__HOW TO COMPLETE THIS TASK__.
Output a verbatim copy of the data, cut off after the line that contains "wb_param := 1;".

__MATERIAL TO PROCESS__.

(** A stream exercising every operand shape: words, bytes, families, paths,
    counted vectors and optional glue. *)
Definition sample_code : list Instruction :=
  [I_MainThreadLifecycle; I_ConstInt (-3); I_ConstFloat 4611686018427387904; I_ConstBool true;
   I_CallMut 7 2 {| PlacePath_steps := [Field 1; Index; Field 300] |};
   I_CallWriteback 9 [{| wb_param := 0; wb_slot := 4; wb_path := {| PlacePath_steps := [Index] |} |};
                      {| wb_param := 1; wb_slot := 5; wb_path := {| PlacePath_steps := [] |} |}];
   I_NewStructOrdered [1; 0] (Some 12); I_NewStructOrdered [0] None;
   I_StoreField 3 {| FieldPath_steps := [4; 5] |};
   I_ForeignLoad 16 ForeignType_F64; I_ConvertInt x03 x07; I_TaskOp TaskPrim_PickReady;
   I_MainThreadCall MainThreadOp_Spawn 3 2; I_HashValue; I_ReturnVoid].

Ltac decide_ok := vm_compute; intuition (try congruence).

Lemma decode_encode_witness :
  @decode host64 (encode sample_code) = Ok sample_code.
Proof.
  apply (@decode_encode host64).
  - repeat constructor; decide_ok.
  - decide_ok.
Defined.

(** C36: the current format is canonical. A stream that decodes is exactly the
    encoding of what it decodes to, and every decoded operand is in range, so no
    two byte streams denote the same code. *)
Theorem encode_decode {host : Host} (bs : list byte) (code : list Instruction) :
  decode bs = Ok code -> Forall Instruction_ok code /\ encode code = bs.
Proof.
  unfold decode. rewrite decode_with_width_from. intros H.
  apply decode_from_image in H as [Hok Himg]; [|lia].
  split; [done|]. by rewrite <- Himg.
Qed.

Lemma encode_decode_witness :
  @decode host64 [x06; x02; x00; x00; x00; x00; x00; x00; x00; x2a] = Ok [I_LoadLocal 2; I_Return] /\
  encode [I_LoadLocal 2; I_Return] = [x06; x02; x00; x00; x00; x00; x00; x00; x00; x2a].
Proof.
  split; [reflexivity|].
  apply (@encode_decode host64 [x06; x02; x00; x00; x00; x00; x00; x00; x00; x2a]). reflexivity.
Defined.

(** The decoder terminates on every input and is the source's loop: from
    each offset it stops at the end of the stream, otherwise reads one
    instruction and continues where that instruction ended. *)
Theorem decode_is_the_loop {host : Host} (legacy : bool) (bs : list byte) :
  decode_with_width bs legacy = decode_from legacy bs 0 /\
  forall off, decode_from legacy bs off =
    if decide (off < length bs)%nat then
      match next_instruction legacy bs off with
      | Ok (i, off') => code ← decode_from legacy bs off'; Ok (i :: code)
      | Err e => Err e
      end
    else Ok [].
Proof. split; [apply decode_with_width_from|apply decode_from_unfold]. Qed.

(** Every decode error names an offset inside the stream (at most its
    length), in both formats. *)
Theorem decode_error_in_stream {host : Host} (bs : list byte) (legacy : bool) (e : DecodeError) :
  decode_with_width bs legacy = Err e -> (error_offset e <= length bs)%nat.
Proof.
  rewrite decode_with_width_from. intros H. apply decode_from_error in H; lia.
Qed.

Lemma decode_error_in_stream_witness :
  @decode_with_width host64 [x08; x03; x02] true = Err (InvalidBoolean x02 2) /\
  (error_offset (InvalidBoolean x02 2) <= length [x08; x03; x02])%nat.
Proof.
  split; [reflexivity|].
  apply (@decode_error_in_stream host64 [x08; x03; x02] true). reflexivity.
Defined.

(** Legacy upgrade. Whatever a KBC1 stream decodes to is well formed at the
    wide widths, so re-encoding it in the current format loses nothing. *)
Theorem decode_legacy_upgrade {host : Host} (bs : list byte) (code : list Instruction) :
  decode_legacy bs = Ok code -> addressable (encode code) ->
  Forall Instruction_ok code /\ decode (encode code) = Ok code.
Proof.
  unfold decode_legacy, decode. rewrite !decode_with_width_from. intros H Hfit.
  apply decode_from_image in H as [Hok _]; [|lia].
  split; [done|]. exact (decode_from_encode [] code Hok Hfit).
Qed.

Lemma decode_legacy_upgrade_witness :
  @decode_legacy host32 [x06; x02; x01; x28; x05; x00; x00; x00; x2a] =
    Ok [I_LoadLocal 258; I_Call 5; I_Return] /\
  @decode host32 (encode [I_LoadLocal 258; I_Call 5; I_Return]) =
    Ok [I_LoadLocal 258; I_Call 5; I_Return].
Proof.
  split; [reflexivity|].
  apply (@decode_legacy_upgrade host32 [x06; x02; x01; x28; x05; x00; x00; x00; x2a]);
    [reflexivity|decide_ok].
Defined.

__RESULT OF THE EXERCISE__.
(** A stream exercising every operand shape: words, bytes, families, paths,
    counted vectors and optional glue. *)
Definition sample_code : list Instruction :=
  [I_MainThreadLifecycle; I_ConstInt (-3); I_ConstFloat 4611686018427387904; I_ConstBool true;
   I_CallMut 7 2 {| PlacePath_steps := [Field 1; Index; Field 300] |};
   I_CallWriteback 9 [{| wb_param := 0; wb_slot := 4; wb_path := {| PlacePath_steps := [Index] |} |};
                      {| wb_param := 1; wb_slot := 5; wb_path := {| PlacePath_steps := [] |} |}];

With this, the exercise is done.